- _Activity_: Only those lines in the data below from the line containing "Lemma read_groups_text gs" through the line containing "[by apply ends_stop|].", both included, should be restated word for word.
◇ ◇ ◇ ◇
Lemma parse_digits_range max l v n : 0 <= v <= max → parse_digits max l v = Some n → 0 <= n <= max.
Proof.
  revert v. induction l as [|b l IH]; intros v Hv; cbn [parse_digits]; [by intros [= <-]|].
  destruct (to_digit 10 b) as [d|] eqn:Ed; cbn [mbind option_bind]; [|done].
  case_match eqn:Em; [|done]. apply Z.leb_le in Em. apply IH. pose proof (byte_Z_range b).
  unfold to_digit in Ed. repeat case_match; simplify_eq; lia.
Qed.
Lemma parse_uint_range max s n : 0 <= max → parse_uint max s = Some n → 0 <= n <= max.
Proof.
  intros Hm. unfold parse_uint. repeat case_match; try done; apply parse_digits_range; lia.
Qed.

(** Reading stops at the first byte that is no digit. *)
Definition no_digit (radix : Z) (rest : list byte) : Prop := ∀ b, head rest = Some b → to_digit radix b = None.

Lemma read_digits_numeral radix max ds rest v count : 0 < radix <= 16 → Forall (λ d, 0 <= d < radix) ds → no_digit radix rest →
  (count + length ds <= max)%nat →
  read_digits radix max ((digit_byte <$> ds) ++ rest) v count
  = Some (foldl (λ v d, v * radix + d) v ds, (count + length ds)%nat, rest).
Proof.
  intros Hr Hds Hrest. revert v count. induction Hds as [|d ds Hd Hds IH]; intros v count Hc; cbn [fmap list_fmap app foldl length].
  - rewrite Nat.add_0_r. destruct rest as [|b rest]; [done|]. cbn [read_digits]. by rewrite (Hrest b).
  - cbn [read_digits length] in *. rewrite to_digit_byte by lia. rewrite (proj2 (Nat.ltb_ge _ _)) by lia.
    rewrite IH by lia. by rewrite Nat.add_succ_r.
Qed.

Lemma read_number_numeral radix k allow max ds n rest : 1 < radix <= 16 → numeral radix ds n → no_digit radix rest →
  n < radix ^ Z.of_nat k → (0 < k)%nat → n <= max →
  read_number radix k allow max ((digit_byte <$> ds) ++ rest) = Some (n, rest).
Proof.
  intros Hr Hn Hrest Hk Hk0 Hmax. pose proof (numeral_length radix ds n k ltac:(lia) Hn Hk Hk0) as Hl.
  destruct Hn as (Hds & Hv & Hne & Hz). unfold read_number. rewrite read_digits_numeral by (done || lia).
  cbn [mbind option_bind Nat.add]. fold (value radix ds). rewrite Hv.
  destruct (length ds =? 0)%nat eqn:E0; [by destruct ds|].
  rewrite (proj2 (Z.leb_le _ _)) by done.
  destruct (negb allow && _ && _) eqn:E; [|done]. exfalso.
  apply andb_true_iff in E as [[_ E1%bool_decide_eq_true]%andb_true_iff E2%Nat.ltb_lt].
  destruct ds as [|d ds]; [done|]. cbn [fmap list_fmap app head] in E1. injection E1 as E1.
  apply Forall_cons in Hds as [Hd _]. apply digit_byte_inj in E1; [|lia]. change (Some 0 = Some d) in E1. injection E1 as <-.
  rewrite Hz in E2 by done. cbn in E2. lia.
Qed.

(** ** Reading addresses *)

Lemma digit_byte_not radix d c : 0 <= d < radix → radix <= 16 → to_digit 16 c = None → digit_byte d ≠ c.
Proof. intros Hd Hr Hc Hdc. apply digit_byte_inj in Hdc; [congruence|lia]. Qed.

(** After a decimal number inside hexadecimal digits there is no dot, *)
Lemma read_digits_no_dot max ds rest v count r : Forall (λ d, 0 <= d < 16) ds → no_digit 10 rest → head rest ≠ Some x2e →
  read_digits 10 max ((digit_byte <$> ds) ++ rest) v count = Some r → head r.2 ≠ Some x2e.
Proof.
  intros Hds Hrest Hdot. revert v count. induction Hds as [|d ds Hd _ IH]; intros v count; cbn [fmap list_fmap app].
  - destruct rest as [|b rest]; cbn [read_digits]; [by intros [= <-]|]. rewrite (Hrest b) by done. by intros [= <-].
  - cbn [read_digits]. case_match; [case_match; [done|apply IH]|]. intros [= <-]. cbn. intros [= Hb].
    by apply digit_byte_inj in Hb.
Qed.

(** so a group is never taken for an IPv4 address. *)
Lemma read_ipv4_group ds rest : Forall (λ d, 0 <= d < 16) ds → no_digit 10 rest → head rest ≠ Some x2e →
  read_ipv4_addr ((digit_byte <$> ds) ++ rest) = None.
Proof.
  intros Hds Hrest Hdot. unfold read_ipv4_addr. cbn [read_separator].
  destruct (read_number 10 3 false 255 _) as [[n p]|] eqn:En; cbn [mbind option_bind]; [|done].
  assert (head p ≠ Some x2e) as Hp.
  { unfold read_number in En. destruct (read_digits 10 3 _ 0 0) as [[[r k] p']|] eqn:E; cbn [mbind option_bind] in En; [|done].
    apply read_digits_no_dot in E; [|done..]. by repeat case_match; simplify_eq. }
  unfold read_given_char. destruct p as [|b p]; [done|]. by rewrite decide_False by (intros ->; done).
Qed.

(** The end of the groups of an address, or of those before [::]. *)
Definition ends (rest : list byte) : Prop := rest = [] ∨ ∃ r, rest = x3a :: x3a :: r.

Lemma ends_stop rest : ends rest → no_digit 16 rest ∧ no_digit 10 rest ∧ head rest ≠ Some x2e.
Proof. intros [->|[r ->]]; split_and!; try done; by intros b [= <-]. Qed.

Lemma read_groups_end n first rest : ends rest → read_groups n first rest = ([], false, rest).
Proof. intros [->|[r ->]]; destruct n as [|[|n]], first; reflexivity. Qed.

(** The text of groups: a colon between them, and in front unless they come first. *)
Fixpoint groups_text (first : bool) (gs : list Z) : list byte :=
  match gs with
  | [] => []
  | g :: gs => (if first then [] else [x3a]) ++ as_bytes (lower_hex g) ++ groups_text false gs
  end.

Lemma as_bytes_app s1 s2 : as_bytes (s1 ++ s2)%string = as_bytes s1 ++ as_bytes s2.
Proof.
  induction s1 as [|c s1 IH]; [done|].
  change (byte_of_ascii c :: as_bytes (s1 ++ s2)%string = byte_of_ascii c :: (as_bytes s1 ++ as_bytes s2)). by rewrite IH.
Qed.

Lemma segments_text_groups gs : as_bytes (segments_text gs) = groups_text true gs.
Proof.
  unfold segments_text, str_join. destruct gs as [|g gs]; [done|]. cbn [groups_text fmap list_fmap app].
  revert g. induction gs as [|g' gs IH]; intros g; cbn [fmap list_fmap String.concat groups_text]; [by rewrite app_nil_r|].
  rewrite !as_bytes_app. f_equal. cbn [app]. change (as_bytes ":") with [x3a]. cbn [app]. f_equal. apply IH.
Qed.

Lemma read_groups_text gs n first rest : (length gs <= n)%nat → Forall (λ g, 0 <= g < 65536) gs → ends rest →
  read_groups n first (groups_text first gs ++ rest) = (gs, false, rest).
Proof.
  intros Hn Hgs Hrest. revert n first Hn. induction Hgs as [|g gs Hg _ IH]; intros n first Hn.
  { by apply read_groups_end. }
  destruct n as [|n]; cbn [length] in Hn; [lia|]. cbn [groups_text].
  destruct (lower_hex_numeral g) as (ds & Eds & Hds); [lia|]. rewrite Eds, <- !app_assoc.
  set (tail := groups_text false gs ++ rest).
  assert (no_digit 16 tail ∧ no_digit 10 tail ∧ head tail ≠ Some x2e) as (Ht16 & Ht10 & Htd).
  { unfold tail. destruct gs as [|g' gs]; [by apply ends_stop|].
    cbn [groups_text]. rewrite <- !app_assoc. cbn [app]. split_and!; [intros b [= <-]; reflexivity|intros b [= <-]; reflexivity|done]. }
  assert (∀ A (inner : reader A), read_separator x3a first inner ((if first then [] else [x3a]) ++ (digit_byte <$> ds) ++ tail)
    = inner ((digit_byte <$> ds) ++ tail)) as Hsep by (intros; by destruct first).
  cbn [read_groups]. rewrite !Hsep. rewrite read_ipv4_group by (done || apply Hds).
  assert ((if (n =? 0)%nat then None else None) = @None (list Z * list byte)) as -> by (by destruct (n =? 0)%nat).
  rewrite (read_number_numeral 16 4 true 0xffff ds g) by (done || lia).
  unfold tail. rewrite IH by lia. done.
Qed.

Lemma read_ipv4_text a b c d rest : no_digit 10 rest →
  read_ipv4_addr (as_bytes (ipv4_text [a; b; c; d]) ++ rest) = Some ([byte_Z a; byte_Z b; byte_Z c; byte_Z d], rest).
Proof.
  intros Hrest.
  assert (∀ (x : byte) rest, no_digit 10 rest →
    read_number 10 3 false 255 (as_bytes (to_string (byte_Z x)) ++ rest) = Some (byte_Z x, rest)) as Hnum.
  { intros x r Hr. pose proof (byte_Z_range x). destruct (display_numeral (byte_Z x)) as (ds & -> & Hds); [lia|].
    apply read_number_numeral; (done || lia). }
  unfold ipv4_text, str_join. cbn [fmap list_fmap String.concat]. unfold compose. rewrite !as_bytes_app, <- !app_assoc.
  change (as_bytes ".") with [x2e]. cbn [app].
  assert (∀ l, no_digit 10 (x2e :: l)) as Hdot by (by intros l b0 [= <-]).
  unfold read_ipv4_addr, read_separator, read_given_char.
  do 3 (rewrite Hnum by apply Hdot; cbn [mbind option_bind]; rewrite decide_True by done; cbn [mbind option_bind]).
  by rewrite Hnum.
Qed.

(** ** Segments and octets *)

Lemma segments_range o : Forall (λ g, 0 <= g < 65536) (segments o).
Proof.
  assert (∀ n o, (length o < n)%nat → Forall (λ g, 0 <= g < 65536) (segments o)) as H; [|eauto].
  induction n as [|n IH]; intros l Hl; [lia|]. destruct l as [|b1 [|b2 l]]; cbn [segments]; [done..|].
  pose proof (byte_Z_range b1). pose proof (byte_Z_range b2). constructor; [lia|]. apply IH. cbn in Hl. lia.
Qed.

Lemma segments_octets o k : length o = (2 * k)%nat → octets (segments o) = o ∧ length (segments o) = k.
Proof.
  revert o. induction k as [|k IH]; intros o Hl; [by destruct o|].
  destruct o as [|b1 [|b2 o]]; cbn [length] in Hl; [lia..|]. destruct (IH o ltac:(lia)) as [E El].
  cbn [segments length]. split; [|by rewrite El]. unfold octets in *. cbn [mbind list_bind]. rewrite E. cbn [app].
  pose proof (byte_Z_range b1). pose proof (byte_Z_range b2). f_equal; [|f_equal].
  - rewrite <- (Z_byte_byte_Z b1) at 2. f_equal. rewrite Z.div_add_l by lia. rewrite Z.div_small by lia. lia.
  - apply byte_Z_inj. rewrite byte_Z_Z_byte. rewrite Z.add_comm, Z.mod_add by lia. by apply Z.mod_small.
Qed.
◇ ◇ ◇ ◇
- _Exercise response_:
Lemma read_groups_text gs n first rest : (length gs <= n)%nat → Forall (λ g, 0 <= g < 65536) gs → ends rest →
  read_groups n first (groups_text first gs ++ rest) = (gs, false, rest).
Proof.
  intros Hn Hgs Hrest. revert n first Hn. induction Hgs as [|g gs Hg _ IH]; intros n first Hn.
  { by apply read_groups_end. }
  destruct n as [|n]; cbn [length] in Hn; [lia|]. cbn [groups_text].
  destruct (lower_hex_numeral g) as (ds & Eds & Hds); [lia|]. rewrite Eds, <- !app_assoc.
  set (tail := groups_text false gs ++ rest).
  assert (no_digit 16 tail ∧ no_digit 10 tail ∧ head tail ≠ Some x2e) as (Ht16 & Ht10 & Htd).
  { unfold tail. destruct gs as [|g' gs]; [by apply ends_stop|].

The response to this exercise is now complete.